Schumer told reporters that he was still in talks with Manchin on his compromise measure — which voting rights champion Stacey Abrams of Georgia also said she’d be open to last week. Getting Manchin on board with a voting rights bill could unite all 50 Democratic senators, a powerful symbolic move.
“There will be a vote on Tuesday, on voting rights, it’s a very simple vote … it just means to proceed to debate it. It’s hard to believe Republicans won’t even vote to proceed to debate it,” Schumer said.
Republicans dig in
But Republican senators dug in against any federal overhaul, including Manchin’s proposals.
“Unfortunately, what he does is — what the larger bill S1 does, which is it takes the election system in this country and federalizes it,” Ohio Sen. Rob Portman said on NBC’s “Meet the Press.”
“It’s a federal takeover of our election system.”
Graham also supported the line laid down by Senate Minority Leader Mitch McConnell that no action was permissible in Washington on regulating elections.
“As much as I like Joe Manchin, the answer would be no,” the South Carolina Republican said on “Fox News Sunday” before going on to attack the original bill.

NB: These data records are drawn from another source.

(* ===== verification/Paging.v ===== *)
(** * Paging: keyset pagination

    Models src/internal/api/resources/paging.go: the parsed query of a collection, its
    cursor, and the page.  A collection is what its SELECT matches, ordered by a key whose
    last part is the row's id; a page asks for the rows after a key and one more than it
    shows.  JSON is the pair [Marshal]/[Unmarshal] of the cursor's payload.  The theorems
    are about a client that follows the cursors while the table changes under it. *)

From S2P Require Import Prelude GoText GoPath GoScan GoEncoding.

(** ** Cursors *)

Definition cursorVersion : Z := 1.

Record cursorPayload := mkPayload { V : Z; C : string; Keys : list string }.

(** encoding/json of the payload, for which only what decodes is used. *)
Class CursorJSON := {
  Marshal : cursorPayload → string;
  Unmarshal : string → option cursorPayload;
}.

Class CursorJSONLaws `{CursorJSON} : Prop := {
  Unmarshal_Marshal p : Unmarshal (Marshal p) = Some p;
}.

Section cursors.
Context `{CursorJSON}.

Definition encodeCursor (collection : string) (key : list string) : string :=
  EncodeToString (Marshal (mkPayload cursorVersion collection key)).

(** [None] is [errBadCursor]. *)
Definition decodeCursor (collection raw : string) (arity : nat) : option (list string) :=
  buf ← DecodeString raw; p ← Unmarshal buf;
  if bool_decide (V p ≠ cursorVersion) || bool_decide (C p ≠ collection) || negb (length (Keys p) =? arity)%nat
  then None else Some (Keys p).

(** ** The query *)

Definition defaultLimit : Z := 50.
Definition maxLimit : Z := 200.

Record query := mkQuery { limit : Z; cursor : option (list string) }.

(** [parseQueryWithMax] on the values of "limit" and "cursor", "" where absent; [None] is
    the error. *)
Definition parseQueryWithMax (rawLimit rawCursor collection : string) (arity : nat) (pageMax : Z) : option query :=
  lim ← (if bool_decide (rawLimit = "") then Some defaultLimit
         else n ← ParseInt rawLimit; if (n <=? 0)%Z then None else Some (if (pageMax <? n)%Z then pageMax else n));
  if bool_decide (rawCursor = "") then Some (mkQuery lim None)
  else k ← decodeCursor collection rawCursor arity; Some (mkQuery lim (Some k)).

Definition parseQuery (rawLimit rawCursor collection : string) (arity : nat) : option query :=
  parseQueryWithMax rawLimit rawCursor collection arity maxLimit.

(** [oneOf]: [None] is the error, "" an absent filter. *)
Definition oneOf (v : string) (allowed : list string) : option string :=
  if bool_decide (v = "") then Some "" else if bool_decide (v ∈ allowed) then Some v else None.

(** [parseIntFilter]: [None] is the error. *)
Definition parseIntFilter (v : string) : option (option Z) :=
  if bool_decide (v = "") then Some None else Some <$> ParseInt v.

End cursors.

(** ** Pages *)

(** [(a, b) < (c, d)] of SQL row values, on text. *)
Definition row_lt (x y : string * string) : bool :=
  str_lt x.1 y.1 || bool_decide (x.1 = y.1) && str_lt x.2 y.2.

Section pages.
Context {A K : Type} (key : A → K) (lt : K → K → bool).

(** The keyset condition of a query. *)
Definition after (c : option K) (x : A) : bool :=
  match c with None => true | Some k => lt k (key x) end.

(** WHERE key > cursor ORDER BY key LIMIT limit + 1. *)
Definition selectPage (limit : nat) (c : option K) (rows : list A) : list A :=
  take (S limit) (sort_by (key_less key lt) (filter (λ x, after c x) rows)).

Definition newPage (rows : list A) (limit : nat) : list A * option K :=
  if (limit <? length rows)%nat
  then (take limit rows, key <$> last (take limit rows))
  else (rows, None).

(** A client that follows the cursor, the table being [snap i] at the [i]-th request. *)
Fixpoint walk (fuel limit : nat) (snap : nat → list A) (i : nat) (c : option K) : option (list A) :=
  match fuel with
  | O => None
  | S fuel =>
      let '(items, next) := newPage (selectPage limit c (snap i)) limit in
      match next with
      | None => Some items
      | Some k => (items ++.) <$> walk fuel limit snap (S i) (Some k)
      end
  end.
End pages.

(** ** Facts *)

Lemma row_lt_spec x y :
  row_lt x y = true ↔ str_lt x.1 y.1 = true ∨ x.1 = y.1 ∧ str_lt x.2 y.2 = true.
Proof. unfold row_lt. by rewrite orb_true_iff, andb_true_iff, bool_decide_eq_true. Qed.

#[export] Instance row_lt_total : StrictTotal row_lt.
Proof.
  apply strict_total_intro.
  - intros x. apply not_true_is_false. rewrite row_lt_spec, !(less_irrefl (less := str_lt)). naive_solver.
  - intros x y z. rewrite !row_lt_spec. intros [H1|[E1 H1]] [H2|[E2 H2]]; rewrite ?E1, <- ?E2; auto;
      [left|right; split; [done|]]; by eapply (less_trans (less := str_lt)).
  - intros [a b] [c d] H1%not_true_iff_false H2%not_true_iff_false. rewrite row_lt_spec in H1, H2. cbn in *.
    assert (a = c) as ->.
    { apply (less_antisym (less := str_lt)); apply not_true_iff_false; tauto. }
    f_equal. apply (less_antisym (less := str_lt)); apply not_true_iff_false; tauto.
Qed.

Lemma flip_total {K} (lt : K → K → bool) : StrictTotal lt → StrictTotal (λ x y, lt y x).
Proof.
  intros Ht. apply strict_total_intro.
  - intros x. apply less_irrefl.
  - intros x y z H1 H2. by eapply (less_trans (less := lt)).
  - intros x y H1 H2. by apply (less_antisym (less := lt)).
Qed.

Section page_facts.
Context {A K : Type} (key : A → K) (lt : K → K → bool) `{!StrictTotal lt}.

Definition sorted_rows (c : option K) (rows : list A) : list A :=
  sort_by (key_less key lt) (filter (λ x, after key lt c x) rows).

Lemma elem_of_sorted c rows x : x ∈ sorted_rows c rows ↔ after key lt c x ∧ x ∈ rows.
Proof. unfold sorted_rows. by rewrite elem_of_sort_by, list_elem_of_filter. Qed.

Lemma sorted_all rows : sorted_rows None rows = sort_by (key_less key lt) rows.
Proof.
  unfold sorted_rows. f_equal. induction rows as [|x rows IH]; [done|].
  rewrite filter_cons, decide_True by done. by rewrite IH.
Qed.

Definition increasing (l : list A) : Prop := StronglySorted (λ x y, lt (key x) (key y) = true) l.

Lemma sorted_increasing c rows : NoDup (key <$> rows) → increasing (sorted_rows c rows).
Proof.
  intros Hnd. unfold increasing, sorted_rows.
  assert (NoDup (key <$> sort_by (key_less key lt) (filter (λ x, after key lt c x) rows))) as Hnd'.
  { rewrite (sort_by_perm _ _). apply NoDup_fmap_filter, Hnd. }
  pose proof (sort_by_sorted (key_less key lt) (filter (λ x, after key lt c x) rows)) as Hs.
  induction Hs as [|x l Hl IH Hx]; [constructor|]. cbn in Hnd'. apply NoDup_cons in Hnd' as [Hn Hnd'].
  constructor; [by apply IH|]. rewrite Forall_forall in Hx |- *. intros y Hy.
  specialize (Hx y Hy). unfold not_after, key_less in Hx.
  destruct (lt (key x) (key y)) eqn:E; [done|]. exfalso. apply Hn.
  rewrite (less_antisym (less := lt) _ _ E Hx). apply list_elem_of_fmap. by exists y.
Qed.

Lemma selectPage_sorted limit c rows : selectPage key lt limit c rows = take (S limit) (sorted_rows c rows).
Proof. done. Qed.

(** A page is a first part of what is after the cursor: all of it when there is no next
    cursor, and otherwise up to the key the next page begins after. *)
Lemma page_split limit c rows items next : (0 < limit)%nat → NoDup (key <$> rows) →
  newPage key (selectPage key lt limit c rows) limit = (items, next) →
  match next with
  | None => items = sorted_rows c rows
  | Some k => ∃ rest y, sorted_rows c rows = items ++ rest ∧ length items = limit ∧
      y ∈ items ∧ k = key y ∧ rest ≠ [] ∧
      Forall (λ x, lt k (key x) = true) rest ∧ Forall (λ x, x = y ∨ lt (key x) k = true) items
  end.
Proof.
  intros Hlim Hnd. rewrite selectPage_sorted. set (l := sorted_rows c rows).
  pose proof (sorted_increasing c rows Hnd) as Hinc. fold l in Hinc.
  unfold newPage. rewrite length_take.
  destruct (Nat.ltb_spec limit (S limit `min` length l)) as [Hlt|Hge].
  - rewrite take_take, Nat.min_l by lia. intros [= <- <-].
    destruct (last (take limit l)) as [y|] eqn:Ey; cbn.
    2:{ apply last_None in Ey. apply (f_equal length) in Ey. rewrite length_take in Ey. cbn in Ey. lia. }
    exists (drop limit l), y. rewrite take_drop. apply last_Some in Ey as [l' Ey].
    assert (increasing (l' ++ y :: drop limit l)) as Hs.
    { rewrite <- (take_drop limit l), Ey, <- app_assoc in Hinc. exact Hinc. }
    apply StronglySorted_app in Hs as (Hcross & _ & Hy). apply StronglySorted_inv in Hy as [_ Hy].
    split_and!; try done.
    + rewrite length_take. lia.
    + rewrite Ey. apply elem_of_app. right. by left.
    + intros E. apply (f_equal length) in E. rewrite length_drop in E. cbn in E. lia.
    + rewrite Ey, Forall_app. split; [|by repeat constructor]. rewrite Forall_forall. intros x Hx. right.
      apply Hcross; [done|by left].
  - intros [= <- <-]. apply take_ge. lia.
Qed.

Lemma walk_spec fuel limit snap i c out : (0 < limit)%nat → (∀ j, NoDup (key <$> snap j)) →
  walk key lt fuel limit snap i c = Some out →
  increasing out ∧ Forall (λ x, after key lt c x) out ∧
  (∀ x, x ∈ out → ∃ j, x ∈ snap j) ∧
  (∀ x, (∀ j, x ∈ snap j) → after key lt c x → x ∈ out).
Proof.
  intros Hlim Hnd. revert i c out. induction fuel as [|fuel IH]; intros i c out; cbn; [done|].
  destruct (newPage key (selectPage key lt limit c (snap i)) limit) as [items next] eqn:E.
  apply page_split in E; [|done|done]. pose proof (sorted_increasing c (snap i) (Hnd i)) as Hinc.
  pose proof (elem_of_sorted c (snap i)) as Hel.
  destruct next as [k|].
  - destruct E as (rest & y & Hsplit & _ & Hy & -> & _ & Hrest & Hitems).
    destruct (walk key lt fuel limit snap (S i) (Some (key y))) as [out'|] eqn:Ew; [|done]. cbn. intros [= <-].
    destruct (IH _ _ _ Ew) as (Hinc' & Haft' & Hin' & Hall').
    rewrite Hsplit in Hinc, Hel. apply StronglySorted_app in Hinc as (_ & Hii & _).
    assert (∀ x, x ∈ out' → lt (key y) (key x) = true) as Hgt.
    { rewrite Forall_forall in Haft'. intros x Hx. specialize (Haft' x Hx). cbn in Haft'. by destruct (lt _ _). }
    rewrite Forall_forall in Hitems. split_and!.
    + apply StronglySorted_app. split_and!; [|done|done]. intros x z Hx Hz.
      destruct (Hitems x Hx) as [->|Hlt]; [by apply Hgt|]. eapply less_trans; [exact Hlt|by apply Hgt].
    + rewrite Forall_app. split; [rewrite Forall_forall; intros x Hx; apply Hel; by apply elem_of_app; left|].
      rewrite Forall_forall. intros x Hx. destruct c as [k|]; [|done]. cbn. apply Is_true_true.
      assert (after key lt (Some k) y) as Hk by (apply Hel, elem_of_app; by left).
      cbn in Hk. apply Is_true_true in Hk. eapply less_trans; [exact Hk|by apply Hgt].
    + intros x [Hx|Hx]%elem_of_app; [exists i; apply Hel, elem_of_app; by left|by apply Hin'].
    + intros x Hx Haf. apply elem_of_app.
      assert (x ∈ items ++ rest) as [H|H]%elem_of_app by (by apply Hel); [by left|right].
      apply Hall'; [done|]. cbn. rewrite Forall_forall in Hrest. apply Is_true_true. by apply Hrest.
  - intros [= <-]. subst items. split_and!; [done| | |].
    + rewrite Forall_forall. intros x Hx. by apply Hel.
    + intros x Hx. exists i. by apply Hel.
    + intros x Hx Haf. by apply Hel.
Qed.

(** What is after the last key of a page is what the page left. *)
Lemma sorted_rest c rows items rest y : NoDup (key <$> rows) → sorted_rows c rows = items ++ rest →
  y ∈ items → Forall (λ x, lt (key y) (key x) = true) rest →
  Forall (λ x, x = y ∨ lt (key x) (key y) = true) items →
  sorted_rows (Some (key y)) rows = rest.
Proof.
  intros Hnd Hsplit Hy Hrest Hitems. pose proof (sorted_increasing c rows Hnd) as Hinc.
  pose proof (elem_of_sorted c rows) as Hel. rewrite Hsplit in Hinc, Hel.
  apply (StronglySorted_app) in Hinc as (_ & _ & Hr).
  assert (∀ l, increasing l → StronglySorted (not_after (key_less key lt)) l ∧ NoDup l) as Hst.
  { induction 1 as [|x l Hl [IH1 IH2] Hx]; [split; constructor|]. rewrite Forall_forall in Hx. split.
    - constructor; [done|]. rewrite Forall_forall. intros z Hz. unfold not_after, key_less.
      eapply less_asym; [apply _|by apply Hx].
    - constructor; [|done]. intros Hin%Hx. by rewrite less_irrefl in Hin. }
  destruct (Hst rest Hr) as [Hr1 Hr2].
  destruct (Hst _ (sorted_increasing (Some (key y)) rows Hnd)) as [Hs1 Hs2].
  symmetry. apply sort_by_unique.
  - apply _.
  - intros x z Hx Hz H1 H2. apply list_elem_of_filter in Hx as [_ Hx], Hz as [_ Hz].
    unfold key_less in H1, H2. eapply (fmap_NoDup_inj key); [exact Hnd|done|done|].
    by apply (less_antisym (less := lt)).
  - trans (sorted_rows (Some (key y)) rows); [|apply sort_by_perm; apply _].
    apply NoDup_same_elements; [done|done|]. intros x. rewrite elem_of_sorted. cbn.
    rewrite Forall_forall in Hrest, Hitems. split.
    + intros Hx. split; [apply Is_true_true; by apply Hrest|]. apply Hel, elem_of_app. by right.
    + intros [Hlt%Is_true_true Hx].
      assert (after key lt c x) as Haf.
      { destruct c as [k|]; [|done]. cbn. apply Is_true_true. eapply less_trans; [|exact Hlt].
        assert (after key lt (Some k) y) as Hk by (apply Hel, elem_of_app; by left). by apply Is_true_true in Hk. }
      assert (x ∈ items ++ rest) as [H|H]%elem_of_app by (by apply Hel); [|done].
      destruct (Hitems x H) as [->|Hgt]; [by rewrite less_irrefl in Hlt|].
      rewrite (less_asym lt _ _ Hlt) in Hgt. done.
  - done.
Qed.

(** On a table that does not change the client sees everything, in one more request than
    there are rows at most. *)
Lemma walk_static fuel limit rows i c : (0 < limit)%nat → NoDup (key <$> rows) →
  (length (sorted_rows c rows) < fuel)%nat →
  walk key lt fuel limit (λ _, rows) i c = Some (sorted_rows c rows).
Proof.
  intros Hlim Hnd. revert i c. induction fuel as [|fuel IH]; intros i c Hf; [lia|]. cbn [walk].
  destruct (newPage key (selectPage key lt limit c rows) limit) as [items next] eqn:E.
  apply page_split in E; [|done|done]. destruct next as [k|]; [|by rewrite E].
  destruct E as (rest & y & Hsplit & Hlen & Hy & -> & _ & Hrest & Hitems).
  pose proof (sorted_rest c rows items rest y Hnd Hsplit Hy Hrest Hitems) as Hr.
  rewrite IH; [by rewrite Hr, Hsplit|]. rewrite Hr. rewrite Hsplit, length_app in Hf. lia.
Qed.
End page_facts.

“In my view, SR-1 is the biggest power grab in the history of the country,” Graham said. “They’re trying to fix a problem most Republicans have a different view of.”
The blanket line that Washington has no role in addressing elections allows Republicans to both avoid discussing the hardline positions of their colleagues in the states, Trump’s lies on which they are based and whether the government in Washington really has power to act.
One of the core arguments going forward will be whether electoral laws in the states that threaten the most faithful application of democracy amount to exactly the kind of abuses that Hamilton appeared to have in mind.
Republican officials have repeatedly suggested that efforts to expand voting would harm their chances of ever winning elections.
And Trump himself said that if more people vote, Republicans will suffer — a warning issued long before the election when he repeatedly opposed Democratic efforts to fund mail-in voting in coronavirus relief bills.
“If you look at before and after, the things they had in there were crazy,” the then-President said on “Fox and Friends” on March 30 last year.
“They had things — levels of voting that if you ever agreed to it, you’d never have a Republican elected in this country again.”